Fé, valores e acolhimento
O texto destaca que a essência das igrejas, católicas ou evangélicas, está na orientação espiritual, na formação de valores e no acolhimento das pessoas. Quando esse espaço passa a ser usado como extensão de campanhas eleitorais, argumenta o material, ele perde sua função original.
Nessa leitura, o altar deixa de ser um local de reflexão e passa a servir como instrumento de mobilização política. Padres e pastores, embora tenham papel relevante na sociedade, cumpririam uma missão essencialmente espiritual.
Estado laico e liberdade religiosa
O texto lembra que o Brasil é, por definição constitucional, um Estado laico. Isso significa que não há religião oficial e que todas as crenças — assim como a ausência delas — devem ser respeitadas de forma igual.

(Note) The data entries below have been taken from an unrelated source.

(* ===== verification/Arguments.v ===== *)
(** * Command arguments (src/lib/core/command/arguments.hpp)

    Declarations of typed command parameters, their metadata, and the parsing
    of argument text into the values a handler receives.  A member function is
    its parameter types and a function on the owner [W].  What the code refuses
    at compile time ([static_assert], [abort] in a constant expression) gives
    [None].  Floating-point values are a parameter type with the operations the
    code uses. *)

From Stdlib Require Import Strings.String.
From S2P Require Import Prelude Foundation Wire Match.

(** ** Integers *)

Record IntType := mkIntType { it_signed : bool; it_bits : Z }.
Definition int_max (t : IntType) : Z := if it_signed t then 2 ^ (it_bits t - 1) - 1 else 2 ^ it_bits t - 1.
Definition int_min (t : IntType) : Z := if it_signed t then - 2 ^ (it_bits t - 1) else 0.
(** [Magnitude]. *)
Definition mag_bits (t : IntType) : Z := if it_bits t <=? 32 then 32 else 64.

(** [std::from_chars] for an unsigned type: the longest run of digits, and what
    follows it; [None] without a digit or when the value is out of range. *)
Definition digit (base c : Z) : option Z :=
  let v := if (48 <=? c) && (c <=? 57) then c - 48
           else if (97 <=? Fold c) && (Fold c <=? 122) then Fold c - 87 else base in
  if v <? base then Some v else None.
Fixpoint digits (base : Z) (text : Name) : list Z * Name :=
  match text with
  | [] => ([], [])
  | c :: more =>
      match digit base c with
      | None => ([], text)
      | Some d => let '(ds, rest) := digits base more in (d :: ds, rest)
      end
  end.
Definition digits_value (base : Z) (ds : list Z) : Z := foldl (fun a d => a * base + d) 0 ds.
Definition from_chars (bits base : Z) (text : Name) : option (Z * Name) :=
  let '(ds, rest) := digits base text in
  match ds with
  | [] => None
  | _ => if digits_value base ds <? 2 ^ bits then Some (digits_value base ds, rest) else None
  end.

(** The prefix of the base. *)
Definition base_of (text : Name) : Z * Name :=
  match text with
  | c :: x :: more =>
      if c =? 48 then
        if (x =? 120) || (x =? 88) then (16, more)
        else if (x =? 98) || (x =? 66) then (2, more) else (10, text)
      else (10, text)
  | _ => (10, text)
  end.

(** [Number] of an integer. *)
Definition Number (t : IntType) (text : Name) : option Z :=
  match text with
  | [] => None
  | c :: rest =>
      let negative := c =? 45 in
      let text := if negative || (c =? 43) then rest else text in
      if negative && negb (it_signed t) then None
      else
        let '(base, text) := base_of text in
        match text with
        | [] => None
        | c :: _ =>
            if (c =? 45) || (c =? 43) then None
            else
              match from_chars (mag_bits t) base text with
              | Some (magnitude, []) =>
                  let maximum := int_max t in
                  if it_signed t && negative then
                    let next := (maximum + 1) mod 2 ^ mag_bits t in
                    if magnitude >? next then None
                    else Some (if magnitude =? next then int_min t else - magnitude)
                  else if magnitude >? maximum then None
                  else Some magnitude
              | _ => None
              end
        end
  end.

(** ** Declarations *)

Record Choice := mkChoice { choice_name : option Name; choice_value : Z }.

(** Types of handler parameters; an enumeration comes with the table that
    [DAVEOS_ENUM] generates, if it was declared with it. *)
Inductive ParamType :=
  | PEnum (declared : option (list Choice)) | PBool | PInt (t : IntType) | PFloat (double : bool) | PText.
Record Param := mkParam { p_type : ParamType; p_optional : bool }.

Record ArgumentOf (F : Type) := mkArgument {
  a_name : option Name; a_minimum : option (Z + F); a_maximum : option (Z + F); a_friendly : bool;
  a_choices : option (list Choice)
}.
Arguments mkArgument {F}. Arguments a_name {F}. Arguments a_minimum {F}. Arguments a_maximum {F}. Arguments a_friendly {F}.
Arguments a_choices {F}.

Section arguments.
Context {F : Type}.
(** [std::from_chars] of a floating-point number ([true] for double),
    [std::isfinite], the order, and a bound converted by [CheckBound], [None]
    when it is not in range. *)
Context (float_chars : bool -> Name -> option (F * Name)) (finite : F -> bool) (flt : F -> F -> bool)
  (float_bound : Z + F -> option F).

Abbreviation Argument := (ArgumentOf F).
#[export] Instance Argument_eta : RecordEta Argument := fun a =>
  mkArgument (a_name a) (a_minimum a) (a_maximum a) (a_friendly a) (a_choices a).
Definition arg (name : option Name) : Argument := mkArgument name None None false None.
Definition arg_min (v : Z + F) (a : Argument) : Argument := a <| a_minimum := Some v |>.
Definition arg_max (v : Z + F) (a : Argument) : Argument := a <| a_maximum := Some v |>.
Definition arg_range (low high : Z + F) (a : Argument) : Argument := arg_max high (arg_min low a).
Definition arg_choices (table : list Choice) (a : Argument) : Argument := a <| a_choices := Some table |>.
Definition friendly (a : Argument) : Argument := a <| a_friendly := true |>.

Inductive Value := VEnum (v : Z) | VBool (b : bool) | VInt (z : Z) | VFloat (f : F) | VText (text : Name).

Inductive Bound := signed_value (v : Z) | unsigned_value (v : Z) | float_value (v : F).
Definition Store (t : ParamType) (v : Z + F) : option Bound :=
  match t, v with
  | PFloat _, inr f => Some (float_value f)
  | PInt t, inl z => Some (if it_signed t then signed_value z else unsigned_value z)
  | _, _ => None
  end.
Record NumericBounds := mkNumericBounds { minimum : option Bound; maximum : option Bound }.
(** A [ChoicePolicy] is the table its functions read. *)
Inductive Policy := NoPolicy | Numeric (b : NumericBounds) | ChoicePolicy (table : list Choice).
Record ArgumentMetadata := mkArgumentMetadata {
  m_name : option Name; m_type : string; m_optional : bool; m_friendly : bool; m_policy : Policy
}.
Definition CommandParameterCapacity : nat := 6.

Record ArgumentError := mkArgumentError {
  e_argument : option ArgumentMetadata; e_reason : option string; e_status : Status
}.
Definition no_error : ArgumentError := mkArgumentError None None Status.invalid_argument.

(** [CheckBound]. *)
Definition CheckBound (t : ParamType) (v : Z + F) : option (Z + F) :=
  match t with
  | PInt t => match v with inl z => if (int_min t <=? z) && (z <=? int_max t) then Some (inl z) else None | inr _ => None end
  | PFloat _ => inr <$> float_bound v
  | _ => None
  end.
Definition stored_bound (t : ParamType) (v : option (Z + F)) : option (option Bound) :=
  match v with
  | None => Some None
  | Some v => c ← CheckBound t v; b ← Store t c; Some (Some b)
  end.
Definition bound_gt (a b : Bound) : bool :=
  match a, b with
  | signed_value a, signed_value b | unsigned_value a, unsigned_value b => a >? b
  | float_value a, float_value b => flt b a
  | _, _ => false
  end.

(** [ChoiceMetadata]: the checks of a table. *)
Definition choices_valid (table : list Choice) : bool :=
  negb (length table =? 0)%nat && UniqueNames (choice_name <$> table) false.
Definition choice_names (table : list Choice) : list Name := (fun c => default [] (choice_name c)) <$> table.
Definition choice_parse (text : Name) (table : list Choice) : Status * option Z :=
  let r := lazy_match text (choice_names table) in
  (match_status r, if match_status r =s? Status.ok then choice_value <$> table !! match_index r else None).

Definition numeric32 (t : ParamType) : bool :=
  match t with PInt t => it_bits t <=? 32 | PFloat double => negb double | _ => false end.
Definition type_name (t : ParamType) (friendly : bool) : string :=
  match t with
  | PEnum _ => "enum choice" | PBool => if friendly then "boolean alias" else "true or false"
  | PInt t => if it_signed t then "signed integer" else "unsigned integer"
  | PFloat _ => "finite floating-point number" | PText => "text"
  end.

Definition Metadata (p : Param) (declaration : Argument) : option ArgumentMetadata :=
  let t := p_type p in
  let low := bool_decide (is_Some (a_minimum declaration)) in
  let high := bool_decide (is_Some (a_maximum declaration)) in
  if a_friendly declaration && negb (match t with PBool => true | _ => false end) then None
  else if bool_decide (is_Some (a_choices declaration)) && negb (match t with PEnum _ => true | _ => false end) then None
  else if (low || high) && negb (numeric32 t) then None
  else if match a_name declaration with None | Some [] => true | _ => false end then None
  else
    let result := mkArgumentMetadata (a_name declaration) (type_name t (a_friendly declaration)) (p_optional p)
                    (a_friendly declaration) in
    match t with
    | PEnum declared =>
        table ← (match a_choices declaration with Some table => Some table | None => declared end);
        if choices_valid table then Some (result (ChoicePolicy table)) else None
    | _ =>
        if low || high then
          lo ← stored_bound t (a_minimum declaration);
          hi ← stored_bound t (a_maximum declaration);
          if match lo, hi with Some lo, Some hi => bound_gt lo hi | _, _ => false end then None
          else Some (result (Numeric (mkNumericBounds lo hi)))
        else Some (result NoPolicy)
    end.

(** ** Parsing *)

Definition FloatNumber (double : bool) (text : Name) : option F :=
  match text with
  | [] => None
  | c :: rest =>
      let text := if c =? 43 then rest else text in
      if (c =? 43) && match text with c :: _ => c =? 45 | [] => false end then None
      else if match text with [] => true | c :: _ => c =? 43 end then None
      else
        match float_chars double text with
        | Some (v, []) => if finite v then Some v else None
        | _ => None
        end
  end.

Definition yes : list Name := chars <$> ["true"; "1"; "on"; "yes"; "enable"; "high"; "set"]%string.
Definition no : list Name := chars <$> ["false"; "0"; "off"; "no"; "disable"; "low"; "clear"]%string.
Fixpoint boolean_alias (text : Name) (yes no : list Name) : option bool :=
  match yes, no with
  | y :: yes, n :: no =>
      if EqualName text y || EqualName text n then Some (EqualName text y) else boolean_alias text yes no
  | _, _ => None
  end.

A publicação cita ainda que, se o país adotasse oficialmente uma única religião, outras práticas poderiam ser marginalizadas. O exemplo usado é a hipótese de um Brasil oficialmente católico ou institucionalmente evangélico.
Risco de mistura entre poder e religião
Segundo o material, a história mundial mostra que, quando Estado e religião se confundem, a intolerância deixa de ser exceção e passa a ser regra. Por isso, a separação entre Igreja e Estado é apresentada como uma garantia de liberdade.
Essa divisão, afirma o texto, protege o direito de acreditar sem interferência do poder público e também impede a instrumentalização das igrejas por governos ou por projetos políticos.
A fé precisa permanecer como espaço de espiritualidade, e não de disputa eleitoral.
Quando o altar vira palanque
O alerta atribuído a Pinato é de que a crescente influência política de lideranças religiosas tem gerado preocupação pelo risco de transformar a fé em ferramenta de disputa por poder.
Ao final, o texto sustenta que, quando o altar vira palanque, perde a política e perde, principalmente, a própria religião.